(* ===== verification/WrapperSelect.v ===== *)
(** * The socket API: waiting for many descriptors (sctpsocketwrapper.cc)

    [ext_select] and [ext_poll], the user socket notifications of
    [SCTPSocketMaster] they use for descriptors of the system, and the
    conversion of descriptors by [select_wrapper]. *)

From S2P Require Import Prelude MultiMap Memory Notification State Association Socket SocketIO.
From S2P Require Import SocketOps SocketLife SocketMaster Descriptors WrapperSockets.
From S2P Require Condition.
Local Open Scope Z_scope.

Definition POLLIN : Z := 2 ^ 0.
Definition POLLPRI : Z := 2 ^ 1.
Definition POLLOUT : Z := 2 ^ 2.
Definition POLLERR : Z := 2 ^ 3.
Definition POLLNVAL : Z := 2 ^ 5.
Definition FD_SETSIZE : Z := 1024.

#[export] Instance UpdateConditionType_eq_dec : EqDecision UpdateConditionType.
Proof. solve_decision. Defined.

(** The three sets of descriptors; NULL is [None]. *)
Record FdSets : Type := {
  readfds : option (gset Z);
  writefds : option (gset Z);
  exceptfds : option (gset Z) }.

(** [SAFE_FD_ISSET]; [FD_SET], [FD_CLR] through a pointer that may be NULL. *)
Definition SAFE_FD_ISSET (fd : Z) (s : option (gset Z)) : bool :=
  match s with Some s => bool_decide (fd ∈ s) | None => false end.
Definition set_fd (fd : Z) (s : option (gset Z)) : option (gset Z) := (fun s => {[fd]} ∪ s) <$> s.
Definition clear_fds (fds : list Z) (s : option (gset Z)) : option (gset Z) :=
  (fun s => s ∖ list_to_set fds) <$> s.
(* ===== verification/CppSocket.v ===== *)
(** * The C++ class [Socket]: cppsocketapi/tdsocket.cc, tdsocket.icc

    A [Socket] object owns a descriptor of the socket API and remembers the
    family, the flow information, the last error and the destination.  A
    method takes the object and returns it, in the monad of the socket API.
    Addresses are those of [SocketAddress]; [buffer] is the memory of a local
    [sockaddr_storage] before it is written. *)

From S2P Require Import Prelude Memory Notification State SocketOps SocketMaster Tools Strings.
From S2P Require Import InternetAddress SocketAddress.
From S2P Require Import Descriptors WrapperSockets WrapperIO WrapperOptions.
Local Open Scope Z_scope.

(** ** The object *)

Definition UndefinedSocketFamily : Z := -1.
Definition UndefinedSocketType : Z := -1.
Definition UndefinedSocketProtocol : Z := -1.
Definition IP : Z := 255.
Definition MinAutoSelectPort : Z := 16384.
Definition MaxAutoSelectPort : Z := 61000.
Definition MaxSockLen : Z := 128.

Record TDSocket : Type := {
  SocketDescriptor : Z;
  Family : Z;
  SocketType : Z;
  Protocol : Z;
  SendFlow : Z;
  ReceivedFlow : Z;
  LastError : Z;
  Backlog : Z;
  Destination : option (list Z) }.

Definition eta_TDSocket (t : TDSocket) : TDSocket :=
  {| SocketDescriptor := SocketDescriptor t; Family := Family t; SocketType := SocketType t;
     Protocol := Protocol t; SendFlow := SendFlow t; ReceivedFlow := ReceivedFlow t;
     LastError := LastError t; Backlog := Backlog t; Destination := Destination t |}.
Definition set_SocketDescriptor (v : Z) (t : TDSocket) : TDSocket :=
  ltac:(set_member eta_TDSocket SocketDescriptor v t).
Definition set_SendFlow (v : Z) (t : TDSocket) : TDSocket := ltac:(set_member eta_TDSocket SendFlow v t).
Definition set_ReceivedFlow (v : Z) (t : TDSocket) : TDSocket :=
  ltac:(set_member eta_TDSocket ReceivedFlow v t).
Definition set_LastError (v : Z) (t : TDSocket) : TDSocket := ltac:(set_member eta_TDSocket LastError v t).
Definition set_Backlog (v : Z) (t : TDSocket) : TDSocket := ltac:(set_member eta_TDSocket Backlog v t).
Definition set_Destination (v : option (list Z)) (t : TDSocket) : TDSocket :=
  ltac:(set_member eta_TDSocket Destination v t).
Lemma simulate_synchronized s' :
  match position s i with SyncTest | SyncLock | SyncOwner | SyncCount => True | _ => False end ->
  advance true i s = Goes s' -> exists t', rtc Spec.step t t' /\ simulates s' t'.
Proof.
  intros Hin H. facts. unfold advance in H.
  destruct (position s i) eqn:Hpos; try done; clear Hin;
    cbn [holding waiting members_ok negb] in *; split_cases H.
  - apply silent; [members|arith|arith|done|phases Hpos].
  - apply silent; [members|arith|arith|done|phases Hpos].
  - apply (effective _ _ Synchronized (Some (i, 1)) true); [members|arith|arith|phases Hpos|levels|levels|by left].
  - apply silent; [members|arith|arith|done|phases Hpos].
  - destruct (decide (RecursionLevel s = 0)).
    + apply (returning _ _ true); [members|arith|arith|levels|phases Hpos|done].
    + apply (effective _ _ Synchronized (Some (i, RecursionLevel s + 1)) true);
        [members|arith|arith|phases Hpos|levels|levels|by right].
Qed.

Lemma simulate_try s' :
  match position s i with TryTest | TryLock | TryOwner | TryCount => True | _ => False end ->
  advance true i s = Goes s' -> exists t', rtc Spec.step t t' /\ simulates s' t'.
Proof.
  intros Hin H. facts. unfold advance in H.
  destruct (position s i) eqn:Hpos; try done; clear Hin;
    cbn [holding waiting members_ok negb] in *; split_cases H.
  - apply silent; [members|arith|arith|done|phases Hpos].
  - apply silent; [members|arith|arith|done|phases Hpos].
  - apply (effective _ _ SynchronizedTry (level_of s) false);
      [members|arith|arith|phases Hpos|levels|levels|by right].
  - apply (effective _ _ SynchronizedTry (Some (i, 1)) true);
      [members|arith|arith|phases Hpos|levels|levels|by left].
  - apply silent; [members|arith|arith|done|phases Hpos].
  - destruct (decide (RecursionLevel s = 0)).
    + apply (returning _ _ true); [members|arith|arith|levels|phases Hpos|done].
    + apply (effective _ _ SynchronizedTry (Some (i, RecursionLevel s + 1)) true);
        [members|arith|arith|phases Hpos|levels|levels|by right].
Qed.
Lemma closed_reach l s s' : closed l = true -> s ∈ l -> rtc steps s s' -> s' ∈ l.
Proof.
  intros Hc Hs Hr. induction Hr as [s|s s1 s' H1 _ IH]; [done|]. apply IH.
  apply list_elem_of_In in Hs. apply list_elem_of_In.
  pose proof (proj1 (forallb_forall _ _) Hc s Hs) as H. cbv beta in H.
  apply list_elem_of_In in H1. pose proof (proj1 (forallb_forall _ _) H s1 H1) as H'.
  apply bool_decide_eq_true in H'. by apply list_elem_of_In.
Qed.
(** What holds of the list holds of all that can be reached. *)
Lemma explored (p : S -> bool) l s s' :
  closed l = true -> bool_decide (s ∈ l) = true -> forallb p l = true -> rtc steps s s' -> p s' = true.
Proof.
  intros Hc Hs Hp Hr. apply bool_decide_eq_true in Hs.
  apply (proj1 (forallb_forall _ _) Hp). apply list_elem_of_In. by eapply closed_reach.
Qed.
(** The run that takes the given choices. *)
Fixpoint follow (choices : list nat) (s : S) : option S :=
  match choices with
  | [] => Some s
  | n :: choices => match next s !! n with Some s' => follow choices s' | None => None end
  end.
Lemma follow_reach choices : forall s s', follow choices s = Some s' -> rtc steps s s'.
Proof.
  induction choices as [|n choices IH]; intros s s'; cbn [follow]; [by intros [= ->]|].
  destruct (next s !! n) as [s1|] eqn:E; [|done]. intros H. eapply rtc_l; [|by apply IH].
  by apply list_elem_of_lookup_2 in E.
Qed.
End Explore.

(** ** Starting: [Thread::start] and [Thread::go] *)

Module Startup.
(** The creator, from the initialisation of the mutex and the condition. *)
Inductive Creator : Set :=
| CLock | CCreate | CWait | CWaiting | CRelock | CDestroyCondition | CUnlock | CDestroyMutex | CReturned.
Inductive Child : Set := KNotCreated | KLock | KSignal | KUnlock | KRun.
Inductive Owner : Set := Nobody | ByCreator | ByChild.
#[export] Instance Creator_eq_dec : EqDecision Creator.
Proof. solve_decision. Defined.
#[export] Instance Child_eq_dec : EqDecision Child.
Proof. solve_decision. Defined.
#[export] Instance Owner_eq_dec : EqDecision Owner.
Proof. solve_decision. Defined.

Record State : Set := {
  creator : Creator;
  child : Child;
  StartupMutex : Owner;
  waiting : bool;         (* the creator is in the queue of [StartupCondition] *)
  mutex_alive : bool;
  condition_alive : bool;
  result : bool;          (* of [pthread_create] *)
  fault : bool }.         (* a use of a destroyed or an illegal destruction *)
#[export] Instance State_eq_dec : EqDecision State.
Proof. solve_decision. Defined.

Definition initial : State :=
  {| creator := CLock; child := KNotCreated; StartupMutex := Nobody; waiting := false;
     mutex_alive := true; condition_alive := true; result := false; fault := false |}.

Definition creator_at (c : Creator) (s : State) : State :=
  {| creator := c; child := child s; StartupMutex := StartupMutex s; waiting := waiting s;
     mutex_alive := mutex_alive s; condition_alive := condition_alive s; result := result s; fault := fault s |}.
Definition child_at (k : Child) (s : State) : State :=
  {| creator := creator s; child := k; StartupMutex := StartupMutex s; waiting := waiting s;
     mutex_alive := mutex_alive s; condition_alive := condition_alive s; result := result s; fault := fault s |}.
Definition own (o : Owner) (s : State) : State :=
  {| creator := creator s; child := child s; StartupMutex := o; waiting := waiting s;
     mutex_alive := mutex_alive s; condition_alive := condition_alive s; result := result s;
     fault := fault s || negb (mutex_alive s) |}.
Definition set_waiting (w : bool) (s : State) : State :=
  {| creator := creator s; child := child s; StartupMutex := StartupMutex s; waiting := w;
     mutex_alive := mutex_alive s; condition_alive := condition_alive s; result := result s;
     fault := fault s || negb (condition_alive s) |}.
Definition created (s : State) : State :=
  {| creator := CWait; child := KLock; StartupMutex := StartupMutex s; waiting := waiting s;
     mutex_alive := mutex_alive s; condition_alive := condition_alive s; result := true; fault := fault s |}.
Definition destroy_condition (s : State) : State :=
  {| creator := CUnlock; child := child s; StartupMutex := StartupMutex s; waiting := waiting s;
     mutex_alive := mutex_alive s; condition_alive := false; result := result s;
     fault := fault s || waiting s |}.
Definition destroy_mutex (s : State) : State :=
  {| creator := CReturned; child := child s; StartupMutex := StartupMutex s; waiting := waiting s;
     mutex_alive := false; condition_alive := condition_alive s; result := result s;
     fault := fault s || negb (bool_decide (StartupMutex s = Nobody)) |}.

(** [pthread_mutex_lock] waits for its turn. *)
Definition locks (o : Owner) (s : State) : list State :=
  if bool_decide (StartupMutex s = Nobody) then [own o s] else [].

(** A wait may end without a signal if [spurious]. *)
Definition next_creator (spurious : bool) (s : State) : list State :=
  match creator s with
  | CLock => creator_at CCreate <$> locks ByCreator s
  | CCreate => [created s; creator_at CDestroyCondition s]
  | CWait => [creator_at CWaiting (set_waiting true (own Nobody s))]
  | CWaiting =>
      if negb (waiting s) || spurious then [creator_at CRelock (set_waiting false s)] else []
  | CRelock => creator_at CDestroyCondition <$> locks ByCreator s
  | CDestroyCondition => [destroy_condition s]
  | CUnlock => [creator_at CDestroyMutex (own Nobody s)]
  | CDestroyMutex => [destroy_mutex s]
  | CReturned => []
  end.
Definition next_child (s : State) : list State :=
  match child s with
  | KLock => child_at KSignal <$> locks ByChild s
  | KSignal => [child_at KUnlock (set_waiting false s)]
  | KUnlock => [child_at KRun (own Nobody s)]
  | KNotCreated | KRun => []
  end.
Definition next (spurious : bool) (s : State) : list State := next_creator spurious s ++ next_child s.

(** ** What is reached without spurious wake-ups *)

Definition reached : list State := explore (next false) 30 [] [initial].
Definition final (s : State) : bool :=
  bool_decide (creator s = CReturned) && bool_decide (child s = KNotCreated \/ child s = KRun).
(** No fault; a step is possible, or both are done; when [start] has returned
    the thread exists exactly if it was created, and is past the handshake. *)
Definition good (s : State) : bool :=
  negb (fault s)
  && (final s || negb (bool_decide (next false s = [])))
  && (negb (bool_decide (creator s = CReturned))
      || bool_decide (child s = if result s then KRun else KNotCreated)).
(** Steps still to be taken. *)
Definition left (s : State) : nat :=
  (match creator s with
   | CLock => 9 | CCreate => 8 | CWait => 7 | CWaiting => 6 | CRelock => 5 | CDestroyCondition => 4
   | CUnlock => 3 | CDestroyMutex => 2 | CReturned => 1 end)
  + (match child s with KNotCreated => 4 | KLock => 3 | KSignal => 2 | KUnlock => 1 | KRun => 0 end).

(** C28. Starting a thread.  If no wait ends without a signal, then in every
    interleaving of the creator and the new thread: neither uses a mutex or a
    condition that is destroyed, or destroys one in use; as long as they are
    not done one of them can go on, and each step leaves fewer to take; and
    when [start] has returned, the thread has passed the handshake, or was not
    created. *)
Theorem start_safe (s : State) (Hr : rtc (steps (next false)) initial s) :
  fault s = false
  /\ (next false s = [] -> final s = true)
  /\ (forall s', s' ∈ next false s -> (left s' < left s)%nat)
  /\ (creator s = CReturned -> child s = if result s then KRun else KNotCreated).
Proof.
  assert (Hg : good s = true).
  { eapply (explored (next false) good reached initial); [vm_cast_no_check (eq_refl true)..|exact Hr]. }
  assert (Hd : forallb (fun s' => Nat.ltb (left s') (left s)) (next false s) = true).
  { eapply (explored (next false) (fun s => forallb (fun s' => Nat.ltb (left s') (left s)) (next false s))
      reached initial); [vm_cast_no_check (eq_refl true)..|exact Hr]. }
  unfold good in Hg. apply andb_true_iff in Hg as [Hg H3]. apply andb_true_iff in Hg as [H1 H2].
  split; [by destruct (fault s)|]. split; [|split].
  - intros E. rewrite bool_decide_true in H2 by done. by rewrite orb_false_r in H2.
  - intros s' Hs'. apply list_elem_of_In in Hs'.
    by apply Nat.ltb_lt, (proj1 (forallb_forall _ _) Hd s').
  - intros E. rewrite bool_decide_true in H3 by done. cbn [negb orb] in H3. by apply bool_decide_eq_true in H3.
Qed.

(** The creator returned without a signal, and the thread is at its handshake. *)
Definition torn : State :=
  {| creator := CReturned; child := KSignal; StartupMutex := ByChild; waiting := false;
     mutex_alive := false; condition_alive := false; result := true; fault := true |}.
Definition started : State :=
  {| creator := CReturned; child := KRun; StartupMutex := Nobody; waiting := false;
     mutex_alive := false; condition_alive := false; result := true; fault := false |}.

(** A wait may end by itself, and [start] does not test why it has ended: it
    destroys what the new thread is about to use. *)
Lemma start_spurious : rtc (steps (next true)) initial torn /\ fault torn = true.
Proof.
  split; [|done]. apply (follow_reach (next true) (replicate 9 0%nat)).
  vm_cast_no_check (eq_refl (Some torn)).
Qed.

Lemma started_reachable : rtc (steps (next false)) initial started.
Proof.
  apply (follow_reach (next false) (replicate 11 0%nat)). vm_cast_no_check (eq_refl (Some started)).
Qed.
Lemma start_safe_witness :
  creator started = CReturned /\ fault started = false /\ child started = KRun.
Proof.
  destruct (start_safe started started_reachable) as (Hf & _ & _ & Hc).
  split; [reflexivity|]. split; [exact Hf|exact (Hc eq_refl)].
Defined.
End Startup.

(** ** Stopping: [Thread::stop]

    Any number of threads may call it; the mutex is that of the object. *)

Module Stop.
Inductive Position : Set := Outside | Joining | Clearing | Joined.
Record State : Set := {
  PThread : bool;               (* not 0 *)
  running : bool;               (* the thread itself, until it has ended *)
  cancelled : bool;
  joins : nat;                  (* calls of [pthread_join] that have returned *)
  callers : list Position;
  fault : bool }.               (* a call on a thread that has been joined *)
#[export] Instance Position_eq_dec : EqDecision Position.
Proof. solve_decision. Defined.
#[export] Instance State_eq_dec : EqDecision State.
Proof. solve_decision. Defined.

Definition initial (n : nat) : State :=
  {| PThread := true; running := true; cancelled := false; joins := 0;
     callers := replicate n Outside; fault := false |}.
Definition caller_at (i : nat) (p : Position) (s : State) : State :=
  {| PThread := PThread s; running := running s; cancelled := cancelled s; joins := joins s;
     callers := <[i := p]> (callers s); fault := fault s |}.
(** [synchronized], [pthread_cancel] if it is running, and [unsynchronized]:
    no other call comes between, as all take the mutex. *)
Definition stop_begin (i : nat) (s : State) : State :=
  if PThread s
  then caller_at i Joining
         {| PThread := true; running := running s; cancelled := true; joins := joins s;
            callers := callers s; fault := fault s || negb (bool_decide (joins s = 0%nat)) |}
  else caller_at i Joined s.
(** [pthread_join] when the thread has ended; a second one is an error. *)
Definition stop_join (i : nat) (s : State) : State :=
  caller_at i Clearing
    {| PThread := PThread s; running := running s; cancelled := cancelled s; joins := S (joins s);
       callers := callers s; fault := fault s || negb (bool_decide (joins s = 0%nat)) |}.
(** [PThread = 0], and the mutex is made new. *)
Definition stop_clear (i : nat) (s : State) : State :=
  caller_at i Joined
    {| PThread := false; running := running s; cancelled := cancelled s; joins := joins s;
       callers := callers s; fault := fault s |}.
Definition next_caller (s : State) (i : nat) : list State :=
  match callers s !! i with
  | Some Outside => [stop_begin i s]
  | Some Joining => if running s then [] else [stop_join i s]
  | Some Clearing => [stop_clear i s]
  | Some Joined | None => []
  end.
(** The thread ends by itself or by the cancellation. *)
Definition next_thread (s : State) : list State :=
  if running s
  then [{| PThread := PThread s; running := false; cancelled := cancelled s; joins := joins s;
           callers := callers s; fault := fault s |}]
  else [].
Definition next (s : State) : list State :=
  flat_map (next_caller s) (seq 0 (length (callers s))) ++ next_thread s.

Definition stop_good (s : State) : bool :=
  negb (fault s)
  && (bool_decide (next s <> []) || bool_decide (Forall (fun p => p = Joined) (callers s)))
  && (negb (bool_decide (callers s = [Joined])) || (negb (PThread s) && negb (running s))).
(** One call of [stop]: the thread is joined once and has ended when the call
    returns, and the call is never stuck. *)
Lemma stop_once s (Hr : rtc (steps next) (initial 1) s) :
  fault s = false /\ (next s = [] -> callers s = [Joined])
  /\ (callers s = [Joined] -> PThread s = false /\ running s = false).
Proof.
  assert (Hl : Nat.eqb (length (callers s)) 1 = true).
  { eapply (explored next (fun s => Nat.eqb (length (callers s)) 1)
      (explore next 20 [] [initial 1]) (initial 1)); [vm_cast_no_check (eq_refl true)..|exact Hr]. }
  assert (Hg : stop_good s = true).
  { eapply (explored next stop_good (explore next 20 [] [initial 1]) (initial 1));
      [vm_cast_no_check (eq_refl true)..|exact Hr]. }
  apply Nat.eqb_eq in Hl. unfold stop_good in Hg.
  apply andb_true_iff in Hg as [Hg H3]. apply andb_true_iff in Hg as [H1 H2].
  split; [by destruct (fault s)|]. split.
  - intros E. rewrite bool_decide_false in H2 by (by rewrite E; intros []).
    apply bool_decide_eq_true in H2. destruct (callers s) as [|p [|]]; [done| |done].
    by apply Forall_cons in H2 as [-> _].
  - intros E. rewrite (bool_decide_true (callers s = _)) in H3 by done.
    by destruct (PThread s), (running s).
Qed.
(** Two calls at the same time join the thread twice: [PThread] is reset only
    after the join, which is made without the mutex. *)
Definition joined_twice : State :=
  {| PThread := true; running := false; cancelled := true; joins := 2; callers := [Clearing; Clearing];
     fault := true |}.
Lemma stop_twice : rtc (steps next) (initial 2) joined_twice /\ fault joined_twice = true.
Proof.
  split; [|done]. apply (follow_reach next [0; 0; 0; 0; 1]%nat).
  vm_cast_no_check (eq_refl (Some joined_twice)).
Qed.
End Stop.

^^^^

▸ Your instructions
Print, from the entries above, the line with "(** C28. Starting", the line with "final s = true)" and all lines between them, exactly and with nothing else.

▸ Exercise response
(** C28. Starting a thread.  If no wait ends without a signal, then in every
    interleaving of the creator and the new thread: neither uses a mutex or a
    condition that is destroyed, or destroys one in use; as long as they are
    not done one of them can go on, and each step leaves fewer to take; and
    when [start] has returned, the thread has passed the handshake, or was not
    created. *)
Theorem start_safe (s : State) (Hr : rtc (steps (next false)) initial s) :
  fault s = false
  /\ (next false s = [] -> final s = true)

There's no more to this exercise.